Moon became a permanent resident of the United States in 1973, according to Justice Department records. Bo Hi Pak said Moon has kept his “green card” status. Though often in South Korea and South America, Moon maintains a residence near Tarrytown, north of New York City, and controls dozens of affiliated U.S. companies.

Direct payments to foreign leaders in connection with business deals also could prompt questions about possible violations of the U.S. Corrupt Practices Act, a prohibition against overseas bribery.

Alleged Brainwashing

Moon's followers regard him as the second Messiah and grant him broad power over their lives, even letting him pick their spouses. Critics, including ex-Unification Church members, have accused Moon of brainwashing young recruits and living extravagantly while his followers have little.

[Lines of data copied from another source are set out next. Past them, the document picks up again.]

Lemma declined_confirmation_no_network_witness :
  (In (EInput prompt (Some "n")) (snd (run declined_world)) ∧
   lower "n" ≠ "y" ∧
   fst (run declined_world) = Exit 0 ∧ posted (snd (run declined_world)) = []) ∧
  (posted (snd (run two_of_three)) ≠ [] ∧
   ∃ before a after,
     snd (run two_of_three) = before ++ EInput prompt (Some a) :: after ∧
     lower a = "y" ∧
     posted before = []).
Proof.
  assert (H1 : In (EInput prompt (Some "n")) (snd (run declined_world))).
  { vm_compute. repeat (first [left; reflexivity | right]). }
  assert (H2 : lower "n" ≠ "y") by (vm_compute; discriminate).
  assert (H3 : posted (snd (run two_of_three)) ≠ []) by (vm_compute; discriminate).
  split.
  - split; [exact H1|]. split; [exact H2|].
    exact (proj1 (declined_confirmation_no_network declined_world) "n" H1 H2).
  - split; [exact H3|].
    exact (proj2 (declined_confirmation_no_network two_of_three) H3).
Defined.

(** A full run: the records hold still and the operator says yes. *)
Lemma run_full w content :
  ready w content -> confirmed w ->
  ∃ pre sfx1 mid (c : list (string * json * json)) (f : list (string * json))
    sfx2 sfx3,
    run w = (if nonempty f then Exit 1 else Ret tt,
             pre ++ sfx1 ++ mid ++ sfx2 ++ sfx3) ∧
    Forall quiet pre ∧
    opened sfx1 = reads (discovered w) ∧ posted sfx1 = [] ∧
    opened mid = [] ∧ posted mid = [] ∧
    opened sfx2 = reads (discovered w) ∧
    map fst (posted sfx2) = map content (discovered w) ∧
    length c = successes (posted sfx2) ∧
    (length c + length f = length (discovered w))%nat ∧
    (∀ name err, In name (discovered w) ->
       (∀ h hd, classify (tracker w h GITHUB_API_URL hd (content name))
                = (false, JNull, err)) ->
       In (name, err) f) ∧
    Forall quiet sfx3 ∧
    In (EPrint [Txt "Total issues: "; Txt (len (discovered w))] nl) sfx3 ∧
    In (EPrint [Txt "Created:      "; Txt (len c); Txt " ✓"] nl) sfx3 ∧
    In (EPrint [Txt "Failed:       "; Txt (len f); Txt " ✗"] nl) sfx3 ∧
    (∀ x, In x f -> In (failed_line x) sfx3).
Proof.
  intros (Hdir & Htok & Hst & Htitle) (a & Hin & Hy).
  destruct (run_eq w) as (pre & no & go & Hpre & Hno & Hgo & ->).
  rewrite Hdir, Htok. cbn [negb orb].
  destruct (preview_ok w content (discovered w) pre Hst Htitle) as (sfx1 & Hprev & Ho1).
  destruct (preview_any w (discovered w) pre) as (o1 & sfx1' & Heq & Hp1 & _).
  rewrite Hprev in Heq |- *.
  assert (sfx1' = sfx1) as ->.
  { injection Heq as _ Heq. by apply app_inv_head in Heq. }
  rewrite Hin, Hy, String.eqb_refl.
  destruct (submit_ok w content (default "" (environ w "GITHUB_TOKEN")) (discovered w)
              [] [] ((pre ++ sfx1) ++ EPrint [] nl :: EInput prompt (Some a) :: go) Hst)
    as (c & f & sfx2 & -> & Ho2 & Hp2 & Hc & Hlen & _ & H422).
  destruct (report_spec (discovered w) c f
              (((pre ++ sfx1) ++ EPrint [] nl :: EInput prompt (Some a) :: go) ++ sfx2))
    as (sfx3 & -> & Hq3 & Ht & Hcr & Hfa & _ & Hfl).
  exists pre, sfx1, (EPrint [] nl :: EInput prompt (Some a) :: go), c, f, sfx2, sfx3.
  split; [by rewrite <- !app_assoc|].
  assert (Ho : opened (EPrint [] nl :: EInput prompt (Some a) :: go) = [])
    by (change (opened go = []); by apply quiet_no_open).
  assert (Hp : posted (EPrint [] nl :: EInput prompt (Some a) :: go) = [])
    by (change (posted go = []); by apply quiet_no_post).
  repeat split; done.
Qed.

Lemma posted_run_full pre sfx1 mid sfx2 sfx3 :
  Forall quiet pre -> posted sfx1 = [] -> posted mid = [] -> Forall quiet sfx3 ->
  posted (pre ++ sfx1 ++ mid ++ sfx2 ++ sfx3) = posted sfx2.
Proof.
  intros Hpre H1 Hmid H3.
  rewrite !posted_app, H1, Hmid, (quiet_no_post pre Hpre), (quiet_no_post sfx3 H3).
  by rewrite app_nil_r.
Qed.

(** C1. In a run that reaches the submission loop over N records, where
    the tracker accepts K of the create-requests and rejects or fails the
    others, N requests are made, the summary prints total N, created K and
    failed N-K, and the exit status is non-zero exactly when N-K > 0; with
    no failure the script runs to its end. *)
Theorem summary_counts_and_exit_status (w : World) (content : string -> json) :
  ready w content -> confirmed w ->
  let N := length (discovered w) in
  let K := successes (posted (snd (run w))) in
  length (posted (snd (run w))) = N ∧
  (K <= N)%nat ∧
  In (EPrint [Txt "Total issues: "; Txt (str_int (Z.of_nat N))] nl) (snd (run w)) ∧
  In (EPrint [Txt "Created:      "; Txt (str_int (Z.of_nat K)); Txt " ✓"] nl)
     (snd (run w)) ∧
  In (EPrint [Txt "Failed:       "; Txt (str_int (Z.of_nat (N - K))); Txt " ✗"] nl)
     (snd (run w)) ∧
  (exit_status (fst (run w)) ≠ 0 <-> (N - K > 0)%nat) ∧
  ((N - K = 0)%nat -> fst (run w) = Ret tt).
Proof.
  intros Hready Hyes N K.
  destruct (run_full w content Hready Hyes)
    as (pre & sfx1 & mid & c & f & sfx2 & sfx3 & Hrun & Hpre & _ & Hp1 & _ & Hpm & _ &
        Hdata & Hc & Hlen & _ & Hq3 & Ht & Hcr & Hfa & _).
  assert (Hposted : posted (snd (run w)) = posted sfx2).
  { rewrite Hrun. cbn [snd]. by apply posted_run_full. }
  assert (HN : length (posted sfx2) = N).
  { unfold N. rewrite <- (length_map fst), Hdata. apply length_map. }
  assert (Hin : ∀ e, In e sfx3 -> In e (snd (run w))).
  { intros e He. rewrite Hrun. cbn [snd]. rewrite !in_app_iff. tauto. }
  subst K. rewrite Hposted, <- Hc.
  assert (Hf : (N - length c)%nat = length f) by (unfold N; lia).
  rewrite Hf.
  split; [exact HN|]. split; [unfold N; lia|].
  split; [by apply Hin|]. split; [by apply Hin|]. split; [by apply Hin|].
  rewrite Hrun. cbn [fst]. destruct f as [|x f]; cbn [nonempty exit_status length].
  - split; [split; [done|lia]|done].
  - split; [split; [lia|done]|lia].
Qed.

Lemma ready_world_with names answer reply :
  ready (world_with names answer reply) content_of.
Proof.
  split; [reflexivity|]. split; [reflexivity|]. split.
  - intros h name _. reflexivity.
  - intros name _. reflexivity.
Qed.

Lemma summary_counts_and_exit_status_witness :
  ready two_of_three content_of ∧ confirmed two_of_three ∧
  length (posted (snd (run two_of_three))) = 3%nat ∧
  In (EPrint [Txt "Total issues: "; Txt "3"] nl) (snd (run two_of_three)) ∧
  In (EPrint [Txt "Created:      "; Txt "2"; Txt " ✓"] nl) (snd (run two_of_three)) ∧
  In (EPrint [Txt "Failed:       "; Txt "1"; Txt " ✗"] nl) (snd (run two_of_three)) ∧
  exit_status (fst (run two_of_three)) ≠ 0.
Proof.
  assert (Hr : ready two_of_three content_of) by apply ready_world_with.
  assert (Hc : confirmed two_of_three) by (exists "y"; split; reflexivity).
  split; [exact Hr|]. split; [exact Hc|].
  pose proof (summary_counts_and_exit_status two_of_three content_of Hr Hc) as H.
  cbv zeta in H.
  change (length (discovered two_of_three)) with 3%nat in H.
  assert (HK : successes (posted (snd (run two_of_three))) = 2%nat)
    by (vm_compute; reflexivity).
  rewrite HK in H.
  destruct H as (H1 & _ & H2 & H3 & H4 & H5 & _).
  split; [exact H1|]. split; [exact H2|]. split; [exact H3|]. split; [exact H4|].
  apply H5. vm_compute. lia.
Defined.

(** [create_issue] always returns: whatever [requests.post] or the
    decoding of the answer raises ends as a result. *)
Lemma create_issue_returns w token data filename tr :
  ∃ r tr', create_issue w token data filename tr = (Ret r, tr').
Proof. rewrite create_issue_eq. by eexists _, _. Qed.

(** C3. In a run that reaches the submission loop, whatever the tracker
    answers or raises, the create-requests made are exactly one per
    discovered record, in order, each carrying what the record holds; no
    exception leaves the run; and [create_issue] itself always returns a
    result. *)
Theorem every_record_attempted_once (w : World) (content : string -> json) :
  ready w content -> confirmed w ->
  map fst (posted (snd (run w))) = map content (discovered w) ∧
  (∀ e, fst (run w) ≠ Raise e) ∧
  (fst (run w) = Ret tt ∨ fst (run w) = Exit 1) ∧
  (∀ token data filename tr,
     ∃ r tr', create_issue w token data filename tr = (Ret r, tr')).
Proof.
  intros Hready Hyes.
  destruct (run_full w content Hready Hyes)
    as (pre & sfx1 & mid & c & f & sfx2 & sfx3 & Hrun & Hpre & _ & Hp1 & _ & Hpm & _ &
        Hdata & _ & _ & _ & Hq3 & _).
  rewrite Hrun. cbn [fst snd].
  rewrite (posted_run_full pre sfx1 mid sfx2 sfx3 Hpre Hp1 Hpm Hq3).
  split; [exact Hdata|]. split; [by destruct (nonempty f)|].
  split; [destruct (nonempty f); [by right|by left]|].
  apply create_issue_returns.
Qed.

Lemma every_record_attempted_once_witness :
  ready failing_world content_of ∧ confirmed failing_world ∧
  map fst (posted (snd (run failing_world))) = map content_of (discovered failing_world) ∧
  (∀ e, fst (run failing_world) ≠ Raise e).
Proof.
  assert (Hr : ready failing_world content_of) by apply ready_world_with.
  assert (Hc : confirmed failing_world) by (exists "y"; split; reflexivity).
  split; [exact Hr|]. split; [exact Hc|].
  destruct (every_record_attempted_once failing_world content_of Hr Hc) as (H1 & H2 & _).
  split; [exact H1|exact H2].
Defined.

(** C4. How [create_issue] classifies the answer to a create-request:
    status 201 with a JSON object gives success with the object's [number]
    and [html_url]; any other status with a JSON object gives failure with
    its [message], or ["Unknown error"] without one; an exception (raised
    by the transport, or by decoding the answer) gives failure with the
    text of the exception; a JSON body that is no object gives failure
    with the text of the [AttributeError].  A 422 answer with message
    ["validation failed"] gives that text, and in a run the summary lists
    the record's file name with it. *)
Theorem create_issue_classification
        (w : World) (token : string) (data : json) (filename : string) (tr : trace) :
  let answer := tracker w tr GITHUB_API_URL (request_headers token) data in
  let result := fst (create_issue w token data filename tr) in
  (∀ members,
     answer = inr {| status_code := 201; json_result := inr (JObj members) |} ->
     result = Ret (true, from_option id JNull (lookup_key "number" members),
                         from_option id JNull (lookup_key "html_url" members))) ∧
  (∀ status members,
     status ≠ 201 ->
     answer = inr {| status_code := status; json_result := inr (JObj members) |} ->
     result = Ret (false, JNull,
                   from_option id (JStr "Unknown error") (lookup_key "message" members))) ∧
  (∀ e, answer = inl e -> result = Ret (false, JNull, JStr (exn_str e))) ∧
  (∀ status e,
     answer = inr {| status_code := status; json_result := inl e |} ->
     result = Ret (false, JNull, JStr (exn_str e))) ∧
  (∀ status v,
     answer = inr {| status_code := status; json_result := inr v |} ->
     type_name v ≠ "dict" ->
     result = Ret (false, JNull,
                   JStr ("'" +:+ type_name v +:+ "' object has no attribute 'get'"))) ∧
  (answer = validation_failed ->
     result = Ret (false, JNull, JStr "validation failed")) ∧
  (∀ content name,
     ready w content -> confirmed w -> In name (discovered w) ->
     (∀ h hd, tracker w h GITHUB_API_URL hd (content name) = validation_failed) ->
     In (EPrint [Txt "  "; Txt name; Txt ": "; Val (JStr "validation failed")] nl)
        (snd (run w))).
Proof.
  intros answer result. subst result. rewrite create_issue_eq. cbn [fst]. fold answer.
  split; [by intros members ->|].
  split.
  { intros status members Hs ->. cbn. by rewrite (proj2 (Z.eqb_neq status 201) Hs). }
  split; [by intros e ->|].
  split; [by intros status e ->|].
  split.
  { intros status v -> Hv. destruct v; try reflexivity. by destruct Hv. }
  split; [by intros ->|].
  intros content name Hready Hyes Hname H422.
  destruct (run_full w content Hready Hyes)
    as (pre & sfx1 & mid & c & f & sfx2 & sfx3 & Hrun & _ & _ & _ & _ & _ & _ & _ & _ & _ &
        Hfailed & _ & _ & _ & _ & Hlines).
  rewrite Hrun. cbn [snd]. rewrite !in_app_iff. do 4 right.
  apply (Hlines (name, JStr "validation failed")).
  apply Hfailed; [exact Hname|]. intros h hd. by rewrite H422.
Qed.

Around the world, Moon's business relationships long have been cloaked in secrecy. His sources of money have been mysteries, too, although witnesses – including his former daughter-in-law – have come forward in recent years and alleged widespread money-laundering within the organization.

Moon “demonstrated contempt for U.S. law every time he accepted a paper bag full of untraceable, undeclared cash collected from true believers” who carried the money in from overseas, wrote his ex-daughter-in-law, Nansook Hong, in her 1998 book, In the Shadows of the Moons.

Since Moon stepped onto the international stage in the 1970s, he has used his fortune to build political alliances and to finance media, academic and political institutions.

In 1978, Moon was identified by the congressional “Koreagate” investigation as an operative of the South Korean CIA and part of an influence-buying scheme aimed at the U.S. government. Moon denied the charges.

Though Moon later was convicted on federal tax evasion charges, his political influence continued to grow when he founded The Washington Times in 1982. The unabashedly conservative newspaper won favor with presidents Ronald Reagan and George H.W. Bush by backing their policies and hammering their opponents.

In 1988, when Bush was trailing early in the presidential race, the Times spread a baseless rumor that the Democratic presidential nominee Michael Dukakis had undergone psychiatric treatment. The Moon-affiliated American Freedom Coalition also distributed millions of pro-Bush flyers.

Bush personally expressed his gratitude. When Wesley Pruden was appointed The Washington Times’ editor-in-chief in 1991, Bush invited Pruden to a private White House lunch “just to tell you how valuable the Times has become in Washington, where we read it every day.” [WT, May 17, 1992].